What you write should be an exact copy of the material, from its first line through the line containing "that fails changes nothing. *)".
Segment Open
(* ===== verification/Store.v ===== *)
(** * The store interface (src/authz/store.go)

    What [Admin] writes through, as a class, and what its theorems rely on, as
    laws. [MemStore] discharges the laws for the in-memory store. *)

From S2P Require Import Prelude Apperr Catalogue Hierarchy Role Access Cache Engine.

(** [Store]; every write takes the acting subject. *)
Class Store (St : Type) : Type := {
  store_reader :: Reader St;
  store_holders :: HolderReader St;
  StoreSaveRole : Subject → Role → stM St error Role;
  StoreDeleteRole : Subject → Z → stM St error ();
  StoreBinding : St → Z → result Binding;
  StoreBindingsForRole : St → Z → result (list Binding);
  StoreBind : Subject → Binding → stM St error Binding;
  StoreUnbind : Subject → Z → stM St error ()
}.

(** [HolderCounts] *)
Record HolderCounts : Type := mkHolderCounts { hc_ByID : gmap Z Z; hc_ByKey : gmap string Z }.

(** [HolderCounts.Of]: a missing key reads as 0. *)
Definition Of (c : HolderCounts) (ref : RoleRef) : Z :=
  if (0 <? ref_ID ref)%Z then default 0%Z (hc_ByID c !! ref_ID ref)
  else default 0%Z (hc_ByKey c !! ref_Key ref).

(** The documented behaviour of a store: reads of a state within the invariant
    answer, a write that succeeds changes what it says and nothing else, a write
    that fails changes nothing. *)
Class StoreLaws (St : Type) `{!Store St} : Type := {
  store_inv : St → Prop;

  law_bindings st s : store_inv st → ∃ bs, BindingsFor st s = Ok bs ∧
    Forall (λ b, b_Subject b = s ∧ StoreBinding st (b_ID b) = Ok b) bs;
  law_binding st id b : store_inv st → StoreBinding st id = Ok b →
    b_ID b = id ∧ (0 < id)%Z ∧ ∃ bs, BindingsFor st (b_Subject b) = Ok bs ∧ b ∈ bs;
  law_role_id st id r : store_inv st → StoreRole st id = Ok r → r_ID r = id;

  law_bind st actor b st' saved : store_inv st → StoreBind actor b st = (Ok saved, st') →
    store_inv st' ∧ b_Subject saved = b_Subject b ∧ b_Role saved = b_Role b ∧ b_Scope saved = b_Scope b ∧
    (∀ bs, BindingsFor st (b_Subject b) = Ok bs → BindingsFor st' (b_Subject b) = Ok (bs ++ [saved])) ∧
    (∀ s, s ≠ b_Subject b → BindingsFor st' s = BindingsFor st s) ∧
    (∀ id, StoreRole st' id = StoreRole st id);
  law_unbind st actor id st' : store_inv st → StoreUnbind actor id st = (Ok (), st') →
    store_inv st' ∧
    (∀ s bs, BindingsFor st s = Ok bs →
       BindingsFor st' s = Ok (List.filter (λ b, negb (b_ID b =? id)%Z) bs)) ∧
    (∀ rid, StoreRole st' rid = StoreRole st rid);
  law_saveRole st actor r st' saved : store_inv st → StoreSaveRole actor r st = (Ok saved, st') →
    store_inv st' ∧ StoreRole st' (r_ID saved) = Ok saved ∧ (0 < r_ID saved)%Z ∧
    (r_ID r ≠ 0%Z → r_ID saved = r_ID r) ∧
    saved = mkRole (r_ID saved) "" (r_Name r) (r_Description r) (r_Grants r) (r_Attrs r) None ∧
    (∀ id, id ≠ r_ID saved → StoreRole st' id = StoreRole st id) ∧
    (∀ s, BindingsFor st' s = BindingsFor st s);
  law_deleteRole st actor id st' : store_inv st → StoreDeleteRole actor id st = (Ok (), st') →
    store_inv st' ∧ (∃ err, StoreRole st' id = Err err ∧ errors_Is err ErrRoleNotFound = true) ∧
    StoreBindingsForRole st id = Ok [] ∧
    (∀ rid, rid ≠ id → StoreRole st' rid = StoreRole st rid) ∧
    (∀ s, BindingsFor st' s = BindingsFor st s);

  law_bind_err st actor b st' err : StoreBind actor b st = (Err err, st') → st' = st;
  law_unbind_err st actor id st' err : StoreUnbind actor id st = (Err err, st') → st' = st;
  law_saveRole_err st actor r st' err : StoreSaveRole actor r st = (Err err, st') → st' = st;
  law_deleteRole_err st actor id st' err : StoreDeleteRole actor id st = (Err err, st') → st' = st
}.
Lemma build_round_clauses st b st' id c :
  memo_ok st.2 → build_round e lookup st b = Ok st' →
  c ∈ eff_Clauses st'.1 id ↔ c ∈ eff_Clauses st.1 id ∨ yields b id c.
Proof.
  destruct st as [eff roles]. unfold build_round, yields. cbn. intros Hm.
  destruct (ref_Valid _) eqn:Ev; cbn; [|intros [= <-]; naive_solver].
  destruct (roles !! b_Role b) as [r|] eqn:Er.
  { pose proof (Hm _ _ Er) as Hl. intros (eff' & Hb & [= <-])%outcome_bind_Ok. cbn.
    rewrite (build_binding_clauses _ _ _ _ _ _ Hb), eff_Clauses_add_roleID, Hl. naive_solver. }
  destruct (lookup (b_Role b)) as [r|err] eqn:El.
  - intros (eff' & Hb & [= <-])%outcome_bind_Ok. cbn.
    rewrite (build_binding_clauses _ _ _ _ _ _ Hb), eff_Clauses_add_roleID. naive_solver.
  - case_match; [|done]. intros [= <-]. cbn. rewrite eff_Clauses_add_roleID. naive_solver.
Qed.

Lemma build_loop_clauses bs st st' id c :
  memo_ok st.2 → build_loop e lookup st bs = Ok st' →
  c ∈ eff_Clauses st'.1 id ↔ c ∈ eff_Clauses st.1 id ∨ ∃ b, b ∈ bs ∧ yields b id c.
Proof.
  revert st. induction bs as [|b bs IH]; intros st Hm; cbn.
  - intros [= <-]. setoid_rewrite elem_of_nil. naive_solver.
  - intros (st1 & Hr & Hl)%outcome_bind_Ok.
    rewrite (IH _ (build_round_memo _ _ _ Hm Hr) Hl), (build_round_clauses _ _ _ _ _ Hm Hr).
    setoid_rewrite elem_of_cons. naive_solver.
Qed.

(** A clause is in the result exactly when a binding yields it. *)
Lemma build_spec s bs eff id c :
  build e s bs lookup = Ok eff → c ∈ eff_Clauses eff id ↔ ∃ b, b ∈ bs ∧ yields b id c.
Proof.
  intros (st & Hl & [= <-])%outcome_bind_Ok.
  assert (memo_ok (∅ : gmap RoleRef Role)) as Hm by (intros ref r; by rewrite lookup_empty).
  rewrite (build_loop_clauses bs (emptyEffective s, ∅) _ _ _ Hm Hl).
  cbn. unfold eff_Clauses. cbn. rewrite lookup_empty. cbn. rewrite elem_of_nil. naive_solver.
Qed.

(** What a yielded clause looks like. *)
Lemma yields_inv b id c :
  yields b id c →
  ∃ role g p, lookup (b_Role b) = Ok role ∧ g ∈ Resolve role (e_cat e) ∧
    Lookup (e_cat e) (g_Permission g) = Some p ∧ p_ID p = id ∧
    q_Valid (g_Qualifier g) = true ∧ (Ownable p = false → g_Qualifier g = QualifierAll) ∧
    (p_OrganizationOnly p = true → IsRoot (e_h e) (b_Scope b) = true) ∧
    ∃ chain, ChainOf (e_resolver e) (e_h e) (b_Scope b) [] = Ok chain ∧
      c = mkClause (b_Scope b) chain (g_Qualifier g) (attrsFor p (r_Attrs role))
            (mkSource (b_ID b) (b_Role b) (r_Name role)).
Proof.
  intros (role & chain & g & _ & Hl & Hc & Hin & Hg). unfold grant_clause in Hg.
  destruct (Lookup _ _) as [p|] eqn:El; [|done]. exists role, g, p.
  destruct (q_Valid (g_Qualifier g)); [|done].
  destruct (g_Qualifier g =? QualifierAll)%Z eqn:Eq; [apply Z.eqb_eq in Eq|];
  destruct (Ownable p); cbn in Hg; try done;
  destruct (p_OrganizationOnly p), (IsRoot (e_h e) (b_Scope b)); cbn in Hg; try done;
  injection Hg as <- <-; repeat split; eauto; done.
Qed.

Lemma yields_wf b id c : yields b id c → wf_clause (e_resolver e) (e_h e) c.
Proof. intros (role & g & p & _ & _ & _ & _ & _ & _ & _ & chain & Hc & ->)%yields_inv. done. Qed.

(** The clauses of one binding alone. *)
Lemma build_wf s bs eff id :
  build e s bs lookup = Ok eff → Forall (wf_clause (e_resolver e) (e_h e)) (eff_Clauses eff id).
Proof.
  intros Hb. apply list.Forall_forall. intros c (b & _ & Hy)%(build_spec _ _ _ _ _ Hb). by eapply yields_wf.
Qed.
End Build.

(** ** RequireOn *)

Section RequireOn.
Context (e : Engine) (p : Principal) (perm : Permission) (res : Resource) (chain : Chain).

(** The gate [RequireOn] asks for a clause: the record's tenant when the record
    has a scope, the clause's otherwise. *)
Definition recordGate (c : Clause) : result bool :=
  if IsZero (res_Scope res) then featureOn e perm (cl_Scope c) (cl_Chain c)
  else featureOn e perm (res_Scope res) chain.

(** Clause [c] admits the record. *)
Definition admits (c : Clause) : Prop :=
  (IsRoot (e_h e) (cl_Scope c) = true ∧ p_Feature perm = "" ∨ Within chain (cl_Scope c) = true) ∧
  matchRecord c p perm res = true ∧ recordGate c = Ok true.

Context (Hchain : resourceChain e res = Ok chain)
        (Hgate : ∀ c, is_ok (recordGate c) = true).

Lemma recordGate_open c : p_Feature perm = "" → recordGate c = Ok true.
Proof. intros Hf. unfold recordGate, featureOn. rewrite !decide_True by done. by case_match. Qed.

(** The loop passes exactly when a clause admits the record, and otherwise
    denies: no other outcome. *)
Lemma requireOn_loop_spec permission got clauses :
  got = None ∨ got = Some chain →
  (requireOn_loop e permission p perm res got clauses = Ok () ∧ Exists admits clauses) ∨
  (requireOn_loop e permission p perm res got clauses = Err (forbidden permission) ∧ ¬ Exists admits clauses).
Proof.
  revert got. induction clauses as [|c rest IH]; intros got Hd; cbn [requireOn_loop].
  { right. split; [done|]. by intros ?%Exists_nil. }
  assert (∀ d, d = None ∨ d = Some chain → ¬ admits c →
    (requireOn_loop e permission p perm res d rest = Ok () ∧ Exists admits (c :: rest)) ∨
    (requireOn_loop e permission p perm res d rest = Err (forbidden permission) ∧ ¬ Exists admits (c :: rest)))
    as Hskip.
  { intros d Hd' Hc. rewrite Exists_cons. destruct (IH d Hd') as [[? ?]|[? ?]]; [left|right]; tauto. }
  destruct (negb (IsRoot (e_h e) (cl_Scope c)) || bool_decide (p_Feature perm ≠ "")) eqn:Eneeds.
  - assert (match got with Some ch => Ok (Some ch) | None => ch ← resourceChain e res; Ok (Some ch) end
            = Ok (Some chain)) as ->.
    { destruct Hd as [-> | ->]; [by rewrite Hchain|done]. }
    cbn [andb default from_option id].
    destruct (Within chain (cl_Scope c)) eqn:Ew; cbn [negb].
    2: { apply Hskip; [by right|]. unfold admits. rewrite Ew. intros ([[Hr Hf]|?] & _); [|done].
         rewrite Hr, Hf in Eneeds. done. }
    destruct (matchRecord c p perm res) eqn:Em; cbn [negb];
      [|apply Hskip; [by right|unfold admits; rewrite Em; naive_solver]].
    pose proof (Hgate c) as Hg. unfold recordGate in Hg.
    destruct (IsZero (res_Scope res)) eqn:Ez; cbn -[featureOn] in *.
    + destruct (featureOn e perm (cl_Scope c) (cl_Chain c)) as [[]|] eqn:Ef; [| |done].
      * left. split; [done|]. apply Exists_cons_hd. unfold admits, recordGate. rewrite Ez. tauto.
      * apply Hskip; [by right|]. unfold admits, recordGate. rewrite Ez, Ef. naive_solver.
    + destruct (featureOn e perm (res_Scope res) chain) as [[]|] eqn:Ef; [| |done].
      * left. split; [done|]. apply Exists_cons_hd. unfold admits, recordGate. rewrite Ez. tauto.
      * apply Hskip; [by right|]. unfold admits, recordGate. rewrite Ez, Ef. naive_solver.
  - apply orb_false_iff in Eneeds as [Hr%negb_false_iff Hf]. apply bool_decide_eq_false, dec_stable in Hf.
    cbn [andb]. destruct (matchRecord c p perm res) eqn:Em; cbn [negb];
      [|apply Hskip; [done|unfold admits; rewrite Em; naive_solver]].
    left. assert (∀ fb ch, featureOn e perm fb ch = Ok true) as Hopen.
    { intros. unfold featureOn. by rewrite decide_True. }
    destruct (match got with Some ch => if IsZero (res_Scope res) then (cl_Scope c, cl_Chain c)
               else (res_Scope res, ch) | None => (cl_Scope c, cl_Chain c) end) as [fb ch].
    rewrite Hopen. split; [done|]. apply Exists_cons_hd. unfold admits.
    rewrite recordGate_open by done. tauto.
Qed.
End RequireOn.

(** A pass always comes from a clause: nothing is assumed of the resolver or of
    the feature gates. *)
Lemma requireOn_loop_sound e permission p perm res got clauses :
  (∀ ch, got = Some ch → resourceChain e res = Ok ch) →
  requireOn_loop e permission p perm res got clauses = Ok () →
  ∃ c, c ∈ clauses ∧ matchRecord c p perm res = true ∧
    (IsRoot (e_h e) (cl_Scope c) = true ∧ p_Feature perm = "" ∨
     ∃ chain, resourceChain e res = Ok chain ∧ Within chain (cl_Scope c) = true).
Proof.
  revert got. induction clauses as [|c rest IH]; intros got Hd; cbn [requireOn_loop]; [done|].
  assert (∀ d, (∀ ch, d = Some ch → resourceChain e res = Ok ch) →
    requireOn_loop e permission p perm res d rest = Ok () →
    ∃ c', c' ∈ c :: rest ∧ matchRecord c' p perm res = true ∧
      (IsRoot (e_h e) (cl_Scope c') = true ∧ p_Feature perm = "" ∨
       ∃ chain, resourceChain e res = Ok chain ∧ Within chain (cl_Scope c') = true)) as Hskip.
  { intros d Hd' H. destruct (IH d Hd' H) as (c' & Hin & Hc). exists c'. split; [by right|done]. }
  destruct (negb (IsRoot (e_h e) (cl_Scope c)) || bool_decide (p_Feature perm ≠ "")) eqn:Eneeds.
  - destruct (match got with Some ch => Ok (Some ch) | None => ch ← resourceChain e res; Ok (Some ch) end)
      as [d|] eqn:Ed; [|done].
    assert (∃ ch, d = Some ch ∧ resourceChain e res = Ok ch) as (ch & -> & Hch).
    { destruct got as [ch|]; [injection Ed as <-; eauto|]. apply outcome_bind_Ok in Ed as (ch & ? & [= <-]). eauto. }
    cbn [andb default from_option id].
    destruct (Within ch (cl_Scope c)) eqn:Ew; cbn [negb]; [|apply Hskip; naive_solver].
    destruct (matchRecord c p perm res) eqn:Em; cbn [negb]; [|apply Hskip; naive_solver].
    intros _. exists c. split; [by left|]. split; [done|]. right. eauto.
  - apply orb_false_iff in Eneeds as [Hr%negb_false_iff Hf]. apply bool_decide_eq_false, dec_stable in Hf.
    cbn [andb]. destruct (matchRecord c p perm res) eqn:Em; cbn [negb]; [|apply Hskip; naive_solver].
    intros _. exists c. split; [by left|]. split; [done|]. by left.
Qed.

(** ** Checks in a world whose cache is coherent *)

Section Coherent.
Context {St : Type} `{!Reader St} (e : Engine).

(** Every cached access is what a load would build now. [CacheSafety] shows the
    engine and its writers keep it so whenever no write awaits its eviction. *)
Definition coherent (w : World St) : Prop :=
  ∀ s ent, c_entries (w_cache w) !! s = Some ent → load e (w_store w) s = Ok (ce_eff ent).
Segment Closed
### Task answer
(* ===== verification/Store.v ===== *)
(** * The store interface (src/authz/store.go)

    What [Admin] writes through, as a class, and what its theorems rely on, as
    laws. [MemStore] discharges the laws for the in-memory store. *)

From S2P Require Import Prelude Apperr Catalogue Hierarchy Role Access Cache Engine.

(** [Store]; every write takes the acting subject. *)
Class Store (St : Type) : Type := {
  store_reader :: Reader St;
  store_holders :: HolderReader St;
  StoreSaveRole : Subject → Role → stM St error Role;
  StoreDeleteRole : Subject → Z → stM St error ();
  StoreBinding : St → Z → result Binding;
  StoreBindingsForRole : St → Z → result (list Binding);
  StoreBind : Subject → Binding → stM St error Binding;
  StoreUnbind : Subject → Z → stM St error ()
}.

(** [HolderCounts] *)
Record HolderCounts : Type := mkHolderCounts { hc_ByID : gmap Z Z; hc_ByKey : gmap string Z }.

(** [HolderCounts.Of]: a missing key reads as 0. *)
Definition Of (c : HolderCounts) (ref : RoleRef) : Z :=
  if (0 <? ref_ID ref)%Z then default 0%Z (hc_ByID c !! ref_ID ref)
  else default 0%Z (hc_ByKey c !! ref_Key ref).

(** The documented behaviour of a store: reads of a state within the invariant
    answer, a write that succeeds changes what it says and nothing else, a write
    that fails changes nothing. *)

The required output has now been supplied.